Deque<Integer> stack = new ArrayDeque<>();
stack.push(1); // same as offerFirst
stack.push(2);
stack.push(3);
System.out.println(stack.pop()); // 3 (LIFO - Last In First Out)
System.out.println(stack.pop()); // 2
System.out.println(stack.peek()); // 1 (no removal)
Practical Example: Bracket Validation (Stack Usage)

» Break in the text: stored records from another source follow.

(* ===== verification/Routing.v ===== *)
(** Routing: from the name of a route to its path and back.
    [Route.CreatePath] and [NewRouter] (vendor/github.com/tedsuo/rata) and the
    pattern multiplexer behind it (vendor/github.com/bmizerany/pat/mux.go).  The
    routes are registered in the order of a Go map, which is arbitrary, so the
    theorems are about every order. *)
From Stdlib Require Import ZArith Lia Ascii.
From stdpp Require Import base option strings gmap list.
From S2P Require Import Prelude GoStrings Utf8 RouterGroups Routes Json Http Handlers Api.

Local Open Scope string_scope.
Local Open Scope list_scope.
Local Open Scope Z_scope.

(** ** Paths *)

(** [url.Parse] followed by [String]. *)
Class UrlText := url_String : string -> error + string.

Definition is_alpha (c : ascii) : bool := within 97 122 c || within 65 90 c || bool_decide (c = "_"%char).
Definition is_digit_ (c : ascii) : bool := within 48 57 c.
Definition isAlnum (c : ascii) : bool := is_alpha c || is_digit_ c.

(** Letters, digits, and the marks that are never escaped. *)
Definition plain_char (c : ascii) : bool := isAlnum c || bool_decide (c ∈ ["-"; "."; "~"]%char).

Fixpoint all_chars (f : ascii -> bool) (s : string) : bool :=
  match s with EmptyString => true | String c s' => f c && all_chars f s' end.

Definition plain (s : string) : bool := all_chars plain_char s.

(** Documented behaviour: a path of plain segments is left as it is. *)
Class UrlLaws {UrlText0 : UrlText} := {
  url_String_plain : forall segments,
    Forall (fun s => plain s = true) segments -> url_String (Join "/" ("" :: segments)) = inr (Join "/" ("" :: segments))
}.

Fixpoint lookup_param (params : list (string * string)) (k : string) : option string :=
  match params with
  | [] => None
  | (k', v) :: params' => if bool_decide (k' = k) then Some v else lookup_param params' k
  end.

Fixpoint fill (params : list (string * string)) (components : list string) : error + list string :=
  match components with
  | [] => inr []
  | c :: components' =>
      match c with
      | String ":" name =>
          match lookup_param params name with
          | None => inl (errors_New ("missing param " +:+ c))
          | Some val => match fill params components' with inl err => inl err | inr cs => inr (val :: cs) end
          end
      | _ => match fill params components' with inl err => inl err | inr cs => inr (c :: cs) end
      end
  end.

Definition CreatePath {UrlText0 : UrlText} (r : rata_Route) (params : list (string * string)) : error + string :=
  match fill params (Split "/" (Route_Path r)) with
  | inl err => inl err
  | inr components => url_String (Join "/" components)
  end.

Definition FindRouteByName (routes : list rata_Route) (name : string) : option rata_Route :=
  snd <$> list_find (fun r => Route_Name r = name) routes.

(** ** The multiplexer *)
Fixpoint span (f : ascii -> bool) (s : string) : string * string :=
  match s with
  | EmptyString => ("", "")
  | String c s' => if f c then let '(a, b) := span f s' in (String c a, b) else ("", s)
  end.

Definition next_byte (s : string) : ascii := match s with EmptyString => zero | String c _ => c end.

Definition matchPart (b c : ascii) : bool := bool_decide (c <> b) && bool_decide (c <> "/"%char).
(* ===== verification/ApiClient.v ===== *)
(** ApiClient: client.go and event_source.go, the Go client of the API.  The
    HTTP transport is a parameter.  The port loops run on [uint16] counters,
    so they take fuel: [None] means the loop is still running. *)
From Stdlib Require Import ZArith Lia.
From stdpp Require Import base option strings gmap list.
From S2P Require Import Prelude GoStrings RouterGroups Routes Json JsonText Validator Http Sse.

Local Open Scope string_scope.
Local Open Scope list_scope.
Local Open Scope Z_scope.

(** ** Requests and responses *)

(** The body is the text read, or the error of reading it. *)
Record Response := mkResponse { StatusCode : Z; res_Body : error + string }.

Record ClientRequest := mkClientRequest {
  cr_name : string;
  cr_params : list (string * string);
  cr_query : list (string * list string);
  cr_body : string;
  cr_authorization : string
}.

(** [client]: the token that its requests carry. *)
Record client_state := mkClient { cl_authToken : string }.

Definition NewClient : client_state := mkClient "".

Definition SetToken (token : string) (c : client_state) : client_state := mkClient token.

(** [httpClient.Do]. *)
Class HttpClient (W : Type) := http_Do : ClientRequest -> W -> (error + Response) * W.

Section Client.
Context {W : Type} `{!HttpClient W}.
Context (authToken : string).

(** The route's name stands for the method and the path that the request
    generator looks up under it. *)
Definition createRequest (name : string) (params : list (string * string))
    (query : list (string * list string)) (body : option json) : ClientRequest :=
  mkClientRequest name params query (match body with Some v => json_text v | None => "" end)
    ("bearer " +:+ authToken).

Definition transformResponseError (res : Response) : error :=
  match res_Body res with
  | inl _ => api_error (NewError ResponseError "failed to read response body")
  | inr data =>
      match Unmarshal_text data with
      | inl _ => api_error (NewError ResponseError data)
      | inr v =>
          match Unmarshal_ApiError v with
          | inl _ => api_error (NewError ResponseError data)
          | inr errResponse =>
              if bool_decide (ApiError_Type errResponse = "")
              then api_error (NewError ResponseError data)
              else api_error errResponse
          end
      end
  end.

(** [do(req, response)]; [dec] decodes into [*response]. *)
Definition do {A} (dec : json -> error + A) (req : ClientRequest) : Go W A :=
  res ← call (http_Do req);
  if StatusCode res =? StatusUnauthorized
  then fail (api_error (NewError UnauthorizedError "unauthorized"))
  else if 299 <? StatusCode res then fail (transformResponseError res)
  else
    body ← of_sum (res_Body res);
    v ← of_sum (Decode_text body);
    of_sum (dec v).

(** [do(req, nil)]. *)
Definition do_ (req : ClientRequest) : Go W unit :=
  res ← call (http_Do req);
  if StatusCode res =? StatusUnauthorized
  then fail (api_error (NewError UnauthorizedError "unauthorized"))
  else if 299 <? StatusCode res then fail (transformResponseError res)
  else mret tt.

Definition client_UpsertRoutes (routes : list Route) : Go W unit :=
  do_ (createRequest "UpsertRoute" [] [] (Some (JArr (json_of_Route <$> routes)))).
Definition client_Routes : Go W (list Route) :=
  do (dec_slice Unmarshal_Route) (createRequest "List" [] [] None).
Definition client_DeleteRoutes (routes : list Route) : Go W unit :=
  do_ (createRequest "Delete" [] [] (Some (JArr (json_of_Route <$> routes)))).
Definition client_UpdateRouterGroup (group : RouterGroup) : Go W unit :=
  do_ (createRequest "UpdateRouterGroup" [("guid", RG_Guid group)] [] (Some (json_of_RouterGroup group))).
Definition client_CreateRouterGroup (group : RouterGroup) : Go W unit :=
  do_ (createRequest "CreateRouterGroup" [] [] (Some (json_of_RouterGroup group))).
Definition client_DeleteRouterGroup (group : RouterGroup) : Go W unit :=
  do_ (createRequest "DeleteRouterGroup" [("guid", RG_Guid group)] [] None).
Definition client_RouterGroups : Go W (list RouterGroup) :=
  do (dec_slice Unmarshal_RouterGroup) (createRequest "ListRouterGroups" [] [] None).
Definition client_UpsertTcpRouteMappings (ms : list TcpRouteMapping) : Go W unit :=
  do_ (createRequest "UpsertTcpRouteMapping" [] [] (Some (JArr (json_of_Tcp <$> ms)))).
Definition client_DeleteTcpRouteMappings (ms : list TcpRouteMapping) : Go W unit :=
  do_ (createRequest "DeleteTcpRouteMapping" [] [] (Some (JArr (json_of_Tcp <$> ms)))).
Definition client_TcpRouteMappings : Go W (list TcpRouteMapping) :=
  do (dec_slice Unmarshal_Tcp) (createRequest "ListTcpRouteMapping" [] [] None).
Definition client_FilteredTcpRouteMappings (isolationSegments : list string) : Go W (list TcpRouteMapping) :=
  do (dec_slice Unmarshal_Tcp) (createRequest "ListTcpRouteMapping" [] [("isolation_segment", isolationSegments)] None).

(** [routerGroups[0]] of an empty answer panics. *)
Definition client_RouterGroupWithName (name : string) : Go W RouterGroup :=
  routerGroups ← do (dec_slice Unmarshal_RouterGroup) (createRequest "ListRouterGroups" [] [("name", [name])] None);
  match routerGroups with
  | [] => panic "index out of range [0] with length 0"
  | g :: _ => mret g
  end.

(** *** Reserving a port *)

(** [for p := groupStart; p <= groupEnd; p++ { portSet[p] = true }]. *)
Fixpoint mark_ports (fuel : nat) (p groupEnd : Z) (portSet : gset Z) : option (gset Z) :=
  match fuel with
  | O => None
  | S f =>
      if p <=? groupEnd then mark_ports f (u16 (p + 1)) groupEnd ({[p]} ∪ portSet)
      else Some portSet
  end.

Fixpoint mark_ranges (fuel : nat) (rs : list Range) (portSet : gset Z) : option (gset Z) :=
  match rs with
  | [] => Some portSet
  | r :: rs' =>
      match mark_ports fuel (start r) (end_ r) portSet with
      | None => None
      | Some portSet => mark_ranges fuel rs' portSet
      end
  end.

(** The outer loop: [inl] is the parse error of a group. *)
Fixpoint mark_groups (fuel : nat) (groups : list RouterGroup) (portSet : gset Z) : option (error + gset Z) :=
  match groups with
  | [] => Some (inr portSet)
  | group :: groups' =>
      match Parse (RG_ReservablePorts group) with
      | inl err => Some (inl err)
      | inr groupPortRanges =>
          match mark_ranges fuel groupPortRanges portSet with
          | None => None
          | Some portSet => mark_groups fuel groups' portSet
          end
      end
  end.

(** [for i := start; i <= end; i++ { if !portSet[i] { return } }]: the free
    port, or [None] inside when the loop ended. *)
Fixpoint scan_ports (fuel : nat) (i rangeEnd : Z) (portSet : gset Z) : option (option Z) :=
  match fuel with
  | O => None
  | S f =>
      if i <=? rangeEnd then
        if bool_decide (i ∈ portSet) then scan_ports f (u16 (i + 1)) rangeEnd portSet else Some (Some i)
      else Some None
  end.

Definition exhausted (portRange : Range) : error :=
  api_error (mkApiError PortRangeExhaustedError
    ("There are no free ports in range: " +:+ Range_String portRange)).

Definition getNextAvailablePort (fuel : nat) (groups : list RouterGroup) (portRange : Range)
    : option (error + string) :=
  match mark_groups fuel groups ∅ with
  | None => None
  | Some (inl err) => Some (inl err)
  | Some (inr portSet) =>
      match scan_ports fuel (start portRange) (end_ portRange) portSet with
      | None => None
      | Some (Some i) => Some (inr (Itoa i))
      | Some None => Some (inl (exhausted portRange))
      end
  end.

(** [None]: still in a port loop after [fuel] rounds. *)
Definition ReservePort (fuel : nat) (groupName portRange : string) : Go W (option Z) :=
  match Parse portRange with
  | inl err => fail err
  | inr [] => panic "index out of range [0] with length 0"
  | inr (_ :: _ :: _) => fail (api_error (mkApiError ProcessRequestError "multiple port ranges are not supported"))
  | inr [range] =>
      let '(s, e) := Endpoints range in
      if s =? e then fail (api_error (mkApiError ProcessRequestError "single port is not supported"))
      else
        routerGroups ← client_RouterGroups;
        match getNextAvailablePort fuel routerGroups range with
        | None => mret None
        | Some (inl err) => fail err
        | Some (inr reservablePort) =>
            r ← try (client_RouterGroupWithName groupName);
            let existing := match r with inr g => g | inl _ => zero_RouterGroup end in
            _ ← (if bool_decide (existing <> zero_RouterGroup)
                 then client_UpdateRouterGroup
                        (mkRouterGroup (RG_Model existing) (RG_Guid existing) (RG_Name existing)
                           (RG_Type existing) reservablePort)
                 else client_CreateRouterGroup
                        (mkRouterGroup zero_Model "" groupName RouterGroup_TCP reservablePort));
            match Atoi reservablePort with
            | Some p => mret (Some p)
            | None => fail (errors_New "strconv.Atoi: invalid syntax")
            end
        end
  end.
End Client.

(** *** Event sources (event_source.go) *)
Record ClientEvent := mkClientEvent { CE_Route : Route; CE_Action : string }.
Record ClientTcpEvent := mkClientTcpEvent { CE_TcpRouteMapping : TcpRouteMapping; CE_TcpAction : string }.

Definition convertRawEvent (event : sse_event) : error + ClientEvent :=
  match Unmarshal_text (sse_Data event) with
  | inl err => inl err
  | inr v => match Unmarshal_Route v with
             | inl err => inl err
             | inr route => inr (mkClientEvent route (sse_Name event))
             end
  end.

Definition convertRawToTcpEvent (event : sse_event) : error + ClientTcpEvent :=
  match Unmarshal_text (sse_Data event) with
  | inl err => inl err
  | inr v => match Unmarshal_Tcp v with
             | inl err => inl err
             | inr route => inr (mkClientTcpEvent route (sse_Name event))
             end
  end.
(* ===== verification/Subscribe.v ===== *)
(** Subscribe: the event sources of the client.  [sse.EventSource]
    (vendor/github.com/vito/go-sse/sse/event_source.go): connecting with retries,
    reading, reconnecting, closing; and the subscription methods of client.go.
    The network and the timer are a parameter; loops that may retry for ever take
    fuel, and [None] means that they are still trying. *)
From Stdlib Require Import ZArith Lia.
From stdpp Require Import base option strings gmap list.
From S2P Require Import Prelude GoStrings RouterGroups Routes Json JsonText Validator Http Sse ApiClient.

Local Open Scope string_scope.
Local Open Scope list_scope.
Local Open Scope Z_scope.

Record StreamRequest := mkStreamRequest {
  sr_name : string;
  sr_authorization : string;
  sr_lastEventID : option string
}.

(** The response: its status, the text of the body that has arrived, and how
    the body ended, if it did. *)
Record StreamResponse := mkStreamResponse { sr_Status : Z; sr_text : string; sr_end : option error }.

(** [streamingHTTPClient.Do], and the wait between two attempts, which a [Close]
    from another goroutine can cut short ([true]). *)
Class StreamEnv (W : Type) := {
  stream_Do : StreamRequest -> W -> (error + StreamResponse) * W;
  stream_wait : Z -> W -> bool * W
}.

(** [sse.BadResponseError] carries the response. *)
Inductive stream_error := BadResponseError (code : Z) | StreamErr (err : error).

Definition ErrSourceClosed : stream_error := StreamErr (errors_New "source closed").

Record EventSource := mkEventSource {
  currentReadCloser : option ReadCloser;
  lastEventID : string;
  es_closed : bool;
  retryInterval : Z;
  maxRetries : Z
}.

Definition with_rc (rc : option ReadCloser) (es : EventSource) : EventSource :=
  mkEventSource rc (lastEventID es) (es_closed es) (retryInterval es) (maxRetries es).

Definition createEventSource (interval retries : Z) : EventSource := mkEventSource None "" false interval retries.

Definition shouldRetry (es : EventSource) (retries : Z) : bool :=
  (maxRetries es =? 0) || ((0 <? maxRetries es) && (retries <=? maxRetries es)).

(** 500, 502, 503, 504: the connection is tried again. *)
Definition reestablish (code : Z) : bool := bool_decide (code ∈ [500; 502; 503; 504]).

Section Source.
Context {W : Type} `{!StreamEnv W}.
Context (name authorization : string).

Definition createStreamRequest (es : EventSource) : StreamRequest :=
  mkStreamRequest name authorization (if bool_decide (lastEventID es = "") then None else Some (lastEventID es)).

(** [waitForRetry]: the error when the source was closed. *)
Definition waitForRetry (es : EventSource) (w : W) : option stream_error * EventSource * W :=
  let es := with_rc None es in
  if es_closed es then (Some ErrSourceClosed, es, w)
  else
    let '(closed, w1) := stream_wait (retryInterval es) w in
    if closed
    then (Some ErrSourceClosed, mkEventSource None (lastEventID es) true (retryInterval es) (maxRetries es), w1)
    else (None, es, w1).

Fixpoint establishConnection (fuel : nat) (connectionRetries : Z) (es : EventSource) (w : W)
    : option (stream_error + ReadCloser) * EventSource * W :=
  match fuel with
  | O => (None, es, w)
  | S fuel' =>
      match stream_Do (createStreamRequest es) w with
      | (inl err, w1) =>
          let connectionRetries := u16 (connectionRetries + 1) in
          if shouldRetry es connectionRetries then
            match waitForRetry es w1 with
            | (Some err, es1, w2) => (Some (inl err), es1, w2)
            | (None, es1, w2) => establishConnection fuel' connectionRetries es1 w2
            end
          else (Some (inl (StreamErr err)), es, w1)
      | (inr res, w1) =>
          if sr_Status res =? StatusOK then (Some (inr (NewReadCloser (sr_text res) (sr_end res))), es, w1)
          else if reestablish (sr_Status res) then
            match waitForRetry es w1 with
            | (Some err, es1, w2) => (Some (inl err), es1, w2)
            | (None, es1, w2) => establishConnection fuel' connectionRetries es1 w2
            end
          else (Some (inl (BadResponseError (sr_Status res))), es, w1)
      end
  end.

(** [Config.Connect]. *)
Definition Connect (fuel : nat) (interval retries : Z) (w : W) : option (stream_error + EventSource) * W :=
  let source := createEventSource interval retries in
  match establishConnection fuel 0 source w with
  | (None, _, w1) => (None, w1)
  | (Some (inl err), _, w1) => (Some (inl err), w1)
  | (Some (inr rc), es, w1) => (Some (inr (with_rc (Some rc) es)), w1)
  end.

Definition ensureReadCloser (fuel : nat) (es : EventSource) (w : W)
    : option (stream_error + ReadCloser) * EventSource * W :=
  match currentReadCloser es with
  | Some rc => (Some (inr rc), es, w)
  | None =>
      match establishConnection fuel 0 es w with
      | (Some (inr rc), es1, w1) =>
          if es_closed es1 then (Some (inl ErrSourceClosed), es1, w1)
          else (Some (inr rc), with_rc (Some rc) es1, w1)
      | r => r
      end
  end.

Inductive source_next := SNEvent (event : sse_event) | SNErr (err : stream_error) | SNBlocks | SNRunning.

Fixpoint next_rounds (fuel : nat) (es : EventSource) (w : W) : source_next * EventSource * W :=
  match fuel with
  | O => (SNRunning, es, w)
  | S fuel' =>
      match ensureReadCloser fuel es w with
      | (None, es1, w1) => (SNRunning, es1, w1)
      | (Some (inl err), es1, w1) => (SNErr err, es1, w1)
      | (Some (inr rc), es1, w1) =>
          match rc_Next rc with
          | (SseEvent event, rc1) =>
              (SNEvent event,
               mkEventSource (Some rc1) (sse_ID event) (es_closed es1)
                 (if sse_Retry event =? 0 then retryInterval es1 else sse_Retry event) (maxRetries es1), w1)
          | (SseBlocks, rc1) => (SNBlocks, with_rc (Some rc1) es1, w1)
          | (SseErr err, rc1) =>
              if bool_decide (err = io_EOF) then (SNErr (StreamErr err), with_rc (Some rc1) es1, w1)
              else
                match waitForRetry es1 w1 with
                | (Some err, es2, w2) => (SNErr err, es2, w2)
                | (None, es2, w2) => next_rounds fuel' es2 w2
                end
          end
      end
  end.

Definition source_Next (fuel : nat) (es : EventSource) (w : W) : source_next * EventSource * W :=
  if es_closed es then (SNErr ErrSourceClosed, es, w) else next_rounds fuel es w.

Definition es_Close (es : EventSource) : option error * EventSource :=
  match currentReadCloser es with
  | None => (None, mkEventSource None (lastEventID es) true (retryInterval es) (maxRetries es))
  | Some rc =>
      match rc_Close rc with
      | (Some err, rc1) =>
          (Some err, mkEventSource (Some rc1) (lastEventID es) true (retryInterval es) (maxRetries es))
      | (None, _) => (None, mkEventSource None (lastEventID es) true (retryInterval es) (maxRetries es))
      end
  end.
End Source.

(** ** The client's methods *)
Section Subscribe.
Context {W : Type} `{!StreamEnv W}.
Context (authToken : string).

Definition defaultMaxRetries : Z := 0.

Definition doSubscribe (fuel : nat) (routeName : string) (retries : Z) (w : W)
    : option (stream_error + EventSource) * W :=
  match Connect routeName ("bearer " +:+ authToken) fuel Second retries w with
  | (Some (inl (BadResponseError code)), w1) =>
      if code =? StatusUnauthorized
      then (Some (inl (StreamErr (api_error (mkApiError "unauthorized" "unauthorized")))), w1)
      else (Some (inl (BadResponseError code)), w1)
  | r => r
  end.

Definition SubscribeToEventsWithMaxRetries (fuel : nat) (retries : Z) := doSubscribe fuel "EventStream" retries.
Definition SubscribeToTcpEventsWithMaxRetries (fuel : nat) (retries : Z) := doSubscribe fuel "TcpRouteEventStream" retries.
Definition SubscribeToEvents (fuel : nat) := doSubscribe fuel "EventStream" defaultMaxRetries.
Definition SubscribeToTcpEvents (fuel : nat) := doSubscribe fuel "TcpRouteEventStream" defaultMaxRetries.
End Subscribe.

(** [doClose]: [Close] of both wrappers. *)
Definition doClose (es : EventSource) : option error * EventSource := es_Close es.

(** ** Retrying *)
Section Retries.
Context {W : Type} `{!StreamEnv W}.
Context (name authorization : string).

(** From every world of [I], nobody closes the source and every attempt ends
    with [bad], in [I] again. *)
Record adverse (I : W -> Prop) (bad : error + StreamResponse -> Prop) : Prop := mkAdverse {
  adverse_Do req w : I w -> bad (fst (stream_Do req w)) /\ I (snd (stream_Do req w));
  adverse_wait d w : I w -> fst (stream_wait d w) = false /\ I (snd (stream_wait d w))
}.

Definition unavailable (r : error + StreamResponse) : Prop :=
  exists res, r = inr res /\ reestablish (sr_Status res) = true.

Definition unreachable (r : error + StreamResponse) : Prop := exists err, r = inl err.

(** One failed attempt and the wait after it, and the world after [n] of them. *)
Definition retry_round (req : StreamRequest) (interval : Z) (w : W) : W :=
  snd (stream_wait interval (snd (stream_Do req w))).

Definition retry_rounds (req : StreamRequest) (interval : Z) (n : nat) (w : W) : W :=
  Nat.iter n (retry_round req interval) w.

Lemma retry_rounds_S req interval n w :
  retry_rounds req interval (S n) w = retry_rounds req interval n (retry_round req interval w).
Proof. apply Nat.iter_succ_r. Qed.

(** A wait that nobody cuts short ends the round. *)
Lemma wait_round I bad es req w r w1 :
  adverse I bad -> I w -> es_closed es = false -> stream_Do req w = (r, w1) ->
  waitForRetry es w1 = (None, with_rc None es, retry_round req (retryInterval es) w) /\
  I (retry_round req (retryInterval es) w) /\ bad r.
Proof.
  intros Ha Hw Hc Hd. destruct (adverse_Do _ _ Ha req w Hw) as [Hb HI]. unfold retry_round. rewrite Hd in *. simpl in *.
  destruct (adverse_wait _ _ Ha (retryInterval es) w1 HI) as [H1 H2].
  unfold waitForRetry. cbn [es_closed with_rc retryInterval]. rewrite Hc.
  destruct (stream_wait (retryInterval es) w1) as [b w2]. simpl in *. by subst b.
Qed.

(** What the connection has come to: still trying after [n] rounds, or given up
    with the error of one more attempt after [n] rounds. *)
Definition still_trying (req : StreamRequest) (interval : Z) (n : nat) (w : W)
    (r : option (stream_error + ReadCloser) * EventSource * W) : Prop :=
  fst (fst r) = None /\ snd r = retry_rounds req interval n w.

Definition given_up (req : StreamRequest) (interval : Z) (n : nat) (w : W)
    (r : option (stream_error + ReadCloser) * EventSource * W) : Prop :=
  exists err, fst (fst r) = Some (inl (StreamErr err)) /\
    stream_Do req (retry_rounds req interval n w) = (inl err, snd r).

(** A server that answers 500, 502, 503 or 504 is tried for ever, whatever the
    number of retries asked for. *)
Lemma establish_unavailable I fuel n es w :
  adverse I unavailable -> I w -> es_closed es = false ->
  still_trying (createStreamRequest name authorization es) (retryInterval es) fuel w
    (establishConnection name authorization fuel n es w).
Proof.
  intros Ha. revert n es w. induction fuel as [|f IH]; intros n es w Hw Hc; [done|]. cbn [establishConnection].
  unfold still_trying. rewrite retry_rounds_S.
  destruct (stream_Do (createStreamRequest name authorization es) w) as [r w1] eqn:Ed.
  destruct (wait_round _ _ es _ w r w1 Ha Hw Hc Ed) as (Hwait & HI & res & -> & Hs).
  destruct (Z.eqb_spec (sr_Status res) StatusOK) as [E|_]; [rewrite E in Hs; by vm_compute in Hs|].
  rewrite Hs, Hwait. by apply (IH n (with_rc None es)).
Qed.

(** A server that cannot be reached is tried for ever when the number of retries
    is 0 or 65535: the counter never exceeds it. *)
Lemma establish_unreachable_forever I fuel n es w :
  adverse I unreachable -> I w -> es_closed es = false -> maxRetries es = 0 \/ maxRetries es = 65535 ->
  still_trying (createStreamRequest name authorization es) (retryInterval es) fuel w
    (establishConnection name authorization fuel n es w).
Proof.
  intros Ha. revert n es w. induction fuel as [|f IH]; intros n es w Hw Hc Hm; [done|]. cbn [establishConnection].
  unfold still_trying. rewrite retry_rounds_S.
  destruct (stream_Do (createStreamRequest name authorization es) w) as [r w1] eqn:Ed.
  destruct (wait_round _ _ es _ w r w1 Ha Hw Hc Ed) as (Hwait & HI & err & ->). cbv zeta.
  assert (shouldRetry es (u16 (n + 1)) = true) as ->.
  { unfold shouldRetry. destruct Hm as [->| ->]; [done|]. simpl. apply Z.leb_le. apply u16_range. }
  rewrite Hwait. by apply (IH _ (with_rc None es)).
Qed.

(** Otherwise it is tried that many times more, and the last error returned. *)
Lemma establish_unreachable I fuel n es w :
  adverse I unreachable -> I w -> es_closed es = false ->
  0 <= n <= maxRetries es -> 0 < maxRetries es < 65535 ->
  let left := Z.to_nat (maxRetries es - n) in
  (if decide (left < fuel)%nat
   then given_up (createStreamRequest name authorization es) (retryInterval es) left w
   else still_trying (createStreamRequest name authorization es) (retryInterval es) fuel w)
    (establishConnection name authorization fuel n es w).
Proof.
  intros Ha. revert n es w. induction fuel as [|f IH]; intros n es w Hw Hc Hn Hm left; [by rewrite decide_False by lia|].
  cbn [establishConnection]. destruct (stream_Do (createStreamRequest name authorization es) w) as [r w1] eqn:Ed.
  destruct (wait_round _ _ es _ w r w1 Ha Hw Hc Ed) as (Hwait & HI & err & ->). cbv zeta.
  rewrite u16_id by (unfold is_u16; lia). unfold shouldRetry.
  rewrite (proj2 (Z.eqb_neq (maxRetries es) 0)) by lia. rewrite (proj2 (Z.ltb_lt 0 (maxRetries es))) by lia. cbn [orb andb].
  destruct (Z.leb_spec (n + 1) (maxRetries es)) as [Hle|Hgt].
  - rewrite Hwait. specialize (IH (n + 1) (with_rc None es) _ HI Hc). cbn [with_rc maxRetries retryInterval] in IH.
    specialize (IH ltac:(lia) Hm). assert (left = S (Z.to_nat (maxRetries es - (n + 1)))) as -> by (unfold left; lia).
    unfold still_trying, given_up in *. rewrite !retry_rounds_S.
    destruct (decide (Z.to_nat (maxRetries es - (n + 1)) < f)%nat);
      [rewrite decide_True by lia|rewrite decide_False by lia]; exact IH.
  - assert (left = 0%nat) as -> by (unfold left; lia). rewrite decide_True by lia. by exists err.
Qed.
End Retries.

(** ** Reading a connected source *)
Section Reading.
Context {W : Type} `{!StreamEnv W}.
Context (name authorization : string).

(** [n] calls of [Next]. *)
Fixpoint source_NextN (fuel n : nat) (es : EventSource) (w : W) : list source_next * EventSource * W :=
  match n with
  | O => ([], es, w)
  | S n' =>
      let '(r, es1, w1) := source_Next name authorization fuel es w in
      let '(rs, es2, w2) := source_NextN fuel n' es1 w1 in (r :: rs, es2, w2)
  end.

Lemma source_Next_lines fuel e rest lastID en cl last interval retries w :
  sse_ok e -> sse_Retry e = 0 ->
  source_Next name authorization (S fuel)
    (mkEventSource (Some (mkReadCloser lastID (sse_lines e ++ rest) en cl)) last false interval retries) w =
  (SNEvent e, mkEventSource (Some (mkReadCloser (sse_ID e) rest en cl)) (sse_ID e) false interval retries, w).
Proof.
  intros He Hr. unfold source_Next. cbn [es_closed next_rounds ensureReadCloser currentReadCloser].
  rewrite rc_Next_lines by done. cbn [es_closed retryInterval maxRetries]. by rewrite Hr.
Qed.

(** The events written by the server come out of the source, in order. *)
Lemma source_reads fuel es lastID last en cl interval retries w :
  Forall sse_ok es -> Forall (fun e => sse_Retry e = 0) es ->
  fst (fst (source_NextN (S fuel) (length es)
    (mkEventSource (Some (mkReadCloser lastID (mjoin (sse_lines <$> es)) en cl)) last false interval retries) w)) =
  SNEvent <$> es.
Proof.
  intros Hes. revert lastID last. induction Hes as [|e es He _ IH]; intros lastID last Hr; [done|].
  inversion_clear Hr. rewrite fmap_cons. cbn [mjoin list_join length source_NextN].
  rewrite source_Next_lines by done. specialize (IH (sse_ID e) (sse_ID e)).
  destruct (source_NextN _ _ _ _) as [[rs es2] w2]. simpl in *. by rewrite IH.
Qed.
End Reading.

public static boolean isValidBracket(String s) {
Deque<Character> stack = new ArrayDeque<>();
for (char c : s.toCharArray()) {
if (c == '(' || c == '{' || c == '[') {
stack.push(c);
} else {
if (stack.isEmpty()) return false;
char top = stack.pop();
if (c == ')' && top != '(') return false;
if (c == '}' && top != '{') return false;
if (c == ']' && top != '[') return false;
}
}
return stack.isEmpty();
}
System.out.println(isValidBracket("({[]})")); // true
System.out.println(isValidBracket("([)]")); // false
System.out.println(isValidBracket("{[}")); // false
3. PriorityQueue
While a regular Queue is FIFO, PriorityQueue returns the highest-priority element first. Internally it is implemented using a heap data structure.
import java.util.PriorityQueue;
// Default: ascending order (smallest value comes first)
PriorityQueue<Integer> pq = new PriorityQueue<>();
pq.offer(30);
pq.offer(10);
pq.offer(20);
System.out.println(pq.poll()); // 10 (smallest)
System.out.println(pq.poll()); // 20
System.out.println(pq.poll()); // 30
Custom Priority with Comparator
// Descending order (largest value first)
PriorityQueue<Integer> descPq = new PriorityQueue<>(Comparator.reverseOrder());
descPq.offer(10);
descPq.offer(30);
descPq.offer(20);
System.out.println(descPq.poll()); // 30
// Custom priority for objects
record Task(String name, int priority) {}
PriorityQueue<Task> taskQueue = new PriorityQueue<>(
Comparator.comparingInt(Task::priority) // lower priority number = higher urgency
);
taskQueue.offer(new Task("Normal Task", 3));
taskQueue.offer(new Task("Urgent Task", 1));
taskQueue.offer(new Task("Important Task",2));
while (!taskQueue.isEmpty()) {
System.out.println(taskQueue.poll().name());
}
// Output:
// Urgent Task
// Important Task
// Normal Task
Data structure selection guide:
| Use Case | Best Choice |
|---|---|
| General FIFO queue | ArrayDeque (faster than LinkedList) |
| Stack (LIFO) | ArrayDeque (avoid the Stack class) |
| Insert/remove at both ends | ArrayDeque |
| Priority-based processing | PriorityQueue |
ArrayDeque is generally faster than LinkedList for queue use cases. Being array-backed, it has better cache locality and no per-node object allocation overhead. Much existing code uses LinkedList as a Queue — prefer ArrayDeque for new code.